Eyes Wide Shut is an Essential Holiday Classic

Life-affirming festive films are as fundamental to Christmas as warm fires and emetic portions of food. But Eyes Wide Shut, famed principally for its most lurid scenes, may not seem to fit in with It’s a Wonderful Life, The Bishop’s Wife, and other familiar favorites. Still, if—as painfully unoriginal people are so fond of remarking—Die Hard is a Christmas movie that requires annual viewing, then so is Stanley Kubrick’s magnificent, misunderstood final work from 1999. Rich in thematic relevance and artistic flourishes, Eyes Wide Shut offers perfect companionship for a dark winter’s night.
Marketed as a lubricious erotic thriller in the mold of Basic Instinct, the film was met with an almost vitriolic reception upon its release when audiences instead discovered a hypnotic meditation on ideas of class, love, and reality. Tom Cruise stars as Bill Harford, an affluent Manhattan doctor whose life appears idyllic. His apartment is lavish, his wife, Alice (Nicole Kidman), is beautiful and refined, and his young daughter seems poised for a successful future. One evening, however, Alice shatters Bill’s complacency when she confesses to having contemplated an affair with another man. Devastated, he ventures out into the night, moving through a series of surreal encounters that test his fidelity and probe his psychology. His voyage culminates at a remote mansion, where he interrupts a secret society’s ritualistic gathering. The next day, struggling to understand what he experienced, Bill retraces his steps.

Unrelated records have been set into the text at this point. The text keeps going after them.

(* ===== verification/HttpClient.v ===== *)
(** * The HTTP clients of the Asio examples

    (src/doc_searcher/data/input/html/boost_asio/example/http/client/{async_client,
    sync_client}.cpp and iostreams/http_client.cpp.) All three send the same
    request and print the headers and the content of the reply. The first is a
    chain of completion handlers, the second blocks, the third uses a socket
    stream. The last section puts them together with the file server of
    HttpReply.v. *)

From S2P Require Import Prelude CxxString HttpParser HttpReply Asio.
Import HttpParser.
Import Asio.

Module HttpClient.
#[local] Existing Instance HttpReply.admitted_dec.

(** ** What the three programs share *)

(** The text of the request. *)
Definition get_request (server path : bytes) : bytes :=
  lit "GET " ++ path ++ lit " HTTP/1.0" ++ CRLF ++
  lit "Host: " ++ server ++ CRLF ++
  lit "Accept: */*" ++ CRLF ++
  lit "Connection: close" ++ CRLF ++ CRLF.

(** [>> http_version >> status_code] and [getline]: version, code and what is left
    in the buffer; [None] when the stream has failed. *)
Definition read_status (buf : bytes) : option (bytes * Z * bytes) :=
  '(http_version, s) ← extract_word buf;
  '(status_code, s) ← extract_unsigned s;
  '(_, s) ← getline s;
  Some (http_version, status_code, s).

(** The test of the status line. *)
Inductive status_check := invalid | refused (code : Z) | accepted (rest : bytes).
Definition check_status (buf : bytes) : status_check :=
  match read_status buf with
  | None => invalid
  | Some (http_version, status_code, rest) =>
      if bool_decide (take 5 http_version = lit "HTTP/") then
        if (status_code =? 200)%Z then accepted rest else refused status_code
      else invalid
  end.

Definition nl : bytes := [newline].

(** [while (getline(s, header) && header != "\r") cout << header << "\n";] A line
    takes a character at least, so one round more than there are characters is
    enough. *)
Fixpoint print_headers (fuel : nat) (o : ostream) (s : bytes) : ostream * bytes :=
  match fuel with
  | 0 => (o, s)
  | S fuel =>
      match getline s with
      | None => (o, s)
      | Some (header, s) =>
          if bool_decide (header = [CR]) then (o, s)
          else print_headers fuel (put (put o header) nl) s
      end
  end.
Definition process_headers (o : ostream) (s : bytes) : ostream * bytes :=
  let '(o, s) := print_headers (S (length s)) o s in (put o nl, s).

(** The messages for a status line that is not taken. *)
Definition invalid_response (o : ostream) : ostream := put o (lit "Invalid response" ++ nl).
Definition status_message (o : ostream) (code : Z) : ostream :=
  put (put (put o (lit "Response returned with status code ")) (show_unsigned code)) nl.

Section Clients.
Context {ET : ErrorText}.

(** ** async_client.cpp *)

(** The operation that is outstanding; [idle]: none, io_service::run returns. *)
Inductive op :=
  | resolving | connecting | sending | reading_status | reading_headers | reading_content | idle.

#[export] Instance op_eq_dec : EqDecision op.
Proof. solve_decision. Defined.

Record client := mkClient {
  request_ : bytes;
  response_ : bytes;
  cout : ostream;
  pending : op;
}.

Definition client_new (server path : bytes) : client :=
  mkClient (get_request server path) [] console resolving.

Definition next_op (c : client) (o : op) : client := mkClient (request_ c) (response_ c) (cout c) o.
Definition print (c : client) (s : bytes) : client :=
  mkClient (request_ c) (response_ c) (put (cout c) s) (pending c).
Definition set_response (c : client) (b : bytes) : client :=
  mkClient (request_ c) b (cout c) (pending c).

(** ["Error: " << text << "\n"], after which nothing is outstanding. *)
Definition report (c : client) (text : bytes) : client :=
  next_op (print (print (print c (lit "Error: ")) text) nl) idle.

Definition handle_resolve (c : client) (err : error_code) : client :=
  if failed err then report c (message err) else next_op c connecting.

Definition handle_connect (c : client) (err : error_code) : client :=
  if failed err then report c (message err) else next_op c sending.

Definition handle_write_request (c : client) (err : error_code) : client :=
  if failed err then report c (message err) else next_op c reading_status.

Definition handle_read_status_line (c : client) (err : error_code) : client :=
  if failed err then report c (show_code err)
  else
    match check_status (response_ c) with
    | invalid => mkClient (request_ c) (response_ c) (invalid_response (cout c)) idle
    | refused code => mkClient (request_ c) (response_ c) (status_message (cout c) code) idle
    | accepted rest => next_op (set_response c rest) reading_headers
    end.

Definition handle_read_headers (c : client) (err : error_code) : client :=
  if failed err then report c (show_code err)
  else
    let '(o, rest) := process_headers (cout c) (response_ c) in
    let '(o, rest) := if (0 <? length rest)%nat then (put_buf o rest, []) else (o, rest) in
    mkClient (request_ c) rest o reading_content.

Definition handle_read_content (c : client) (err : error_code) : client :=
  if failed err then
    if bool_decide (err = eof) then next_op c idle else report c (show_code err)
  else mkClient (request_ c) [] (put_buf (cout c) (response_ c)) reading_content.

(** The other end: the errors of the first three operations, what arrives, and
    (for the statements) what it was sent. *)
Record peer := mkPeer {
  resolve_ec : error_code;
  connect_ec : error_code;
  write_ec : error_code;
  incoming : inbound;
  received : bytes;
}.

Definition set_incoming (p : peer) (i : inbound) : peer :=
  mkPeer (resolve_ec p) (connect_ec p) (write_ec p) i (received p).
Definition send_to (p : peer) (s : bytes) : peer :=
  if failed (write_ec p) then p
  else mkPeer (resolve_ec p) (connect_ec p) (write_ec p) (incoming p) (received p ++ s).

(** The outstanding operation completes and its handler runs. *)
Definition complete (pc : peer * client) : peer * client :=
  let '(p, c) := pc in
  match pending c with
  | resolving => (p, handle_resolve c (resolve_ec p))
  | connecting => (p, handle_connect c (connect_ec p))
  | sending => (send_to p (request_ c), handle_write_request c (write_ec p))
  | reading_status =>
      let '(e, buf, i) := read_until CRLF (response_ c) (incoming p) in
      (set_incoming p i, handle_read_status_line (set_response c buf) e)
  | reading_headers =>
      let '(e, buf, i) := read_until (CRLF ++ CRLF) (response_ c) (incoming p) in
      (set_incoming p i, handle_read_headers (set_response c buf) e)
  | reading_content =>
      let '(e, buf, i) := read_some (response_ c) (incoming p) in
      (set_incoming p i, handle_read_content (set_response c buf) e)
  | idle => (p, c)
  end.

(** [io_service.run()] for [n] completions. *)
Fixpoint run (n : nat) (pc : peer * client) : peer * client :=
  match n with
  | 0 => pc
  | S n => run n (complete pc)
  end.

(** Resolving, connecting, sending, the status line, the headers, then one
    completion per piece and the last one. *)
Definition enough (p : peer) : nat := 6 + length (pieces (incoming p)).

Definition async_main (p : peer) (server path : bytes) : peer * client :=
  run (enough p) (p, client_new server path).

(** ** sync_client.cpp *)

(** The catch block. *)
Definition exception (o : ostream) (e : error_code) : ostream * Z :=
  (put (put (put o (lit "Exception: ")) (what e)) nl, 0%Z).

(** [while (read(socket, response, transfer_at_least(1), error)) cout << &response;]
    and the test of [error]; one round per piece and a last one. *)
Fixpoint read_rest (fuel : nat) (o : ostream) (i : inbound) : ostream * Z :=
  match fuel with
  | 0 => (o, 0%Z)
  | S fuel =>
      let '(error, buf, i) := read_some [] i in
      if failed error then
        if bool_decide (error = eof) then (o, 0%Z) else exception o error
      else read_rest fuel (put_buf o buf) i
  end.

(** [main] after the arguments have been checked: what was sent, the console and
    the exit code. *)
Definition sync_main (p : peer) (server path : bytes) : peer * (ostream * Z) :=
  let o := console in
  if failed (resolve_ec p) then (p, exception o (resolve_ec p))
  else if failed (connect_ec p) then (p, exception o (connect_ec p))
  else
    let request := get_request server path in
    let p := send_to p request in
    if failed (write_ec p) then (p, exception o (write_ec p))
    else
      let '(e, response, i) := read_until CRLF [] (incoming p) in
      let p := set_incoming p i in
      if failed e then (p, exception o e)
      else
        match check_status response with
        | invalid => (p, (invalid_response o, 1%Z))
        | refused code => (p, (status_message o code, 1%Z))
        | accepted rest =>
            let '(e, response, i) := read_until (CRLF ++ CRLF) rest (incoming p) in
            let p := set_incoming p i in
            if failed e then (p, exception o e)
            else
              let '(o, rest) := process_headers o response in
              let o := if (0 <? length rest)%nat then put_buf o rest else o in
              (p, read_rest (S (length (pieces (incoming p)))) o (incoming p))
        end.

(** ** iostreams/http_client.cpp

    A socket stream reads as far as an extraction needs, whatever the pieces; an
    error ends it like the end of the file. The request is flushed before the first
    extraction, which fails when that does. *)
Definition stream_main (p : peer) (server path : bytes) : peer * (ostream * Z) :=
  let o := console in
  let connected := if failed (resolve_ec p) then resolve_ec p else connect_ec p in
  if failed connected then (p, (put (put (put o (lit "Unable to connect: ")) (message connected)) nl, 1%Z))
  else
    let p := send_to p (get_request server path) in
    if failed (write_ec p) then (p, (invalid_response o, 1%Z))
    else
    match check_status (all_of (incoming p)) with
    | invalid => (p, (invalid_response o, 1%Z))
    | refused code => (p, (status_message o code, 1%Z))
    | accepted rest =>
        let '(o, rest) := process_headers o rest in
        (p, (put_buf o rest, 0%Z))
    end.

(** ** Well-formed replies *)

(** The status line. *)
Definition status_text (ver code reason : bytes) : bytes :=
  ver ++ " "%char :: code ++ " "%char :: reason ++ CRLF.

Record status_ok (ver code reason : bytes) : Prop := {
  ok_ver : ver ≠ [] ∧ Forall (λ c, HttpReply.is_space c = false) ver;
  ok_code : digits code ∧ (dec_val code <= UINT_MAX)%Z;
  ok_reason : newline ∉ reason;
}.

(** The header lines. *)
Definition header_block (lines : list bytes) : bytes := mjoin ((λ l, l ++ CRLF) <$> lines).
Definition header_line (l : bytes) : Prop := l ≠ [] ∧ newline ∉ l.

Lemma check_status_ok ver code reason rest :
  status_ok ver code reason →
  check_status (status_text ver code reason ++ rest) =
    if bool_decide (take 5 ver = lit "HTTP/") then
      if (dec_val code =? 200)%Z then accepted rest else refused (dec_val code)
    else invalid.
Proof.
  intros [[Hv1 Hv2] [Hc1 Hc2] Hr]. unfold check_status, read_status, status_text.
  rewrite <-app_assoc, extract_word_app by done. cbn [mbind option_bind app].
  rewrite <-app_assoc, extract_unsigned_app by done. cbn [mbind option_bind app].
  replace (" "%char :: (reason ++ CRLF) ++ rest) with ((" "%char :: reason ++ [CR]) ++ newline :: rest)
    by (cbn; by rewrite <-!app_assoc).
  rewrite getline_app; [done|]. apply not_elem_of_cons. split; [done|].
  rewrite elem_of_app. intros [?|Hx%list_elem_of_singleton]; [done|]. by vm_compute in Hx.
Qed.

(** Where the first newline is. *)
Lemma first_newline l r a t :
  l ++ newline :: r = a ++ newline :: t → newline ∉ l →
  (l = a ∧ r = t) ∨ ∃ a', a = l ++ newline :: a' ∧ r = a' ++ newline :: t.
Proof.
  revert a. induction l as [|c l IH]; intros [|d a]; cbn; intros Heq Hl.
  - left. by injection Heq as ->.
  - right. injection Heq as <- ->. eauto.
  - injection Heq as -> _. destruct Hl. left.
  - injection Heq as <- Heq. destruct (IH _ Heq) as [[-> ->]|(a' & -> & ->)];
      [intros ?; apply Hl; by right|by left|right; eauto].
Qed.

Lemma prefix_newline l r b :
  b `prefix_of` l ++ newline :: r → newline ∉ l → newline ∈ b →
  ∃ b', b = l ++ newline :: b' ∧ b' `prefix_of` r.
Proof.
  intros [k Hk] Hl [a [t Ht]]%list_elem_of_split. subst b.
  rewrite <-app_assoc in Hk. cbn in Hk. destruct (first_newline _ _ _ _ Hk Hl) as [[-> ->]|(a' & -> & ->)].
  - exists t. split; [done|]. by apply prefix_app_r.
  - exists (a' ++ newline :: t). split; [by rewrite <-app_assoc|]. exists k. by rewrite <-app_assoc.
Qed.

Lemma occurs_newline p s : newline ∈ p → occurs p s = true → newline ∈ s.
Proof.
  intros Hp [i (a & b & -> & _)%occurs_at_split]%occurs_spec.
  apply elem_of_app. right. apply elem_of_app. by left.
Qed.

Lemma not_newline_CR l : newline ∉ l → newline ∉ l ++ [CR].
Proof. intros H. rewrite elem_of_app. intros [?|Hx%list_elem_of_singleton]; [done|]. by vm_compute in Hx. Qed.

Bill’s adventure takes place at Christmastime, and the holiday itself is as lively a character as anyone he meets on his odyssey. Although cults and adultery may not usually be indicative of the season, the same cannot be said of the wreaths, presents, and songs that surface throughout, or the trees and multicolor lights that permeate almost every scene. When Bill and Alice attend a party at the palatial home of their friend, Victor Ziegler (Sydney Pollack, who delivers a memorable and uncharacteristically coarse performance), white lights flow from the ceiling to the floor like radiant waterfalls. Likewise, when Bill visits a prostitute’s modest apartment, even she has managed to decorate with a tree that bathes both of them in a pinkish glow. Kubrick creates a magical holiday atmosphere, evocative of yet removed from quotidian life.
Eyes Wide Shut’s Yuletide New York is an illusory imagining of the real city. The streets and neon-lit buildings are suitably grand, but distant from actual Manhattan geography, as if Kubrick had designed them from a corroded memory. Curiously given the season, religious iconography is absent. There are no nativity displays to be seen, carols are not sung, and the characters either express no religious sentiments or openly disregard biblical moral standards. Bill is not contemptible. He is an ordinary man grappling with ordinary male anxieties; a comfortable protagonist who feels trapped by his own introverted tendencies. But throughout his journey, he nonetheless considers indulging in various sordid liaisons, purely for the sake of scoring some internal victory over his wife. All the while, he is indifferent toward the actions of his wealthier peers, who are capable of living brazenly hedonistic lives as a result of their elite status. Bill enjoys the authority his social position affords him, but his exploits reveal how far he truly is from the top of the hierarchy of end-of-century America. Eyes Wide Shut can easily be taken as a commentary on marriage and commitment, but its real concerns are power and decadence.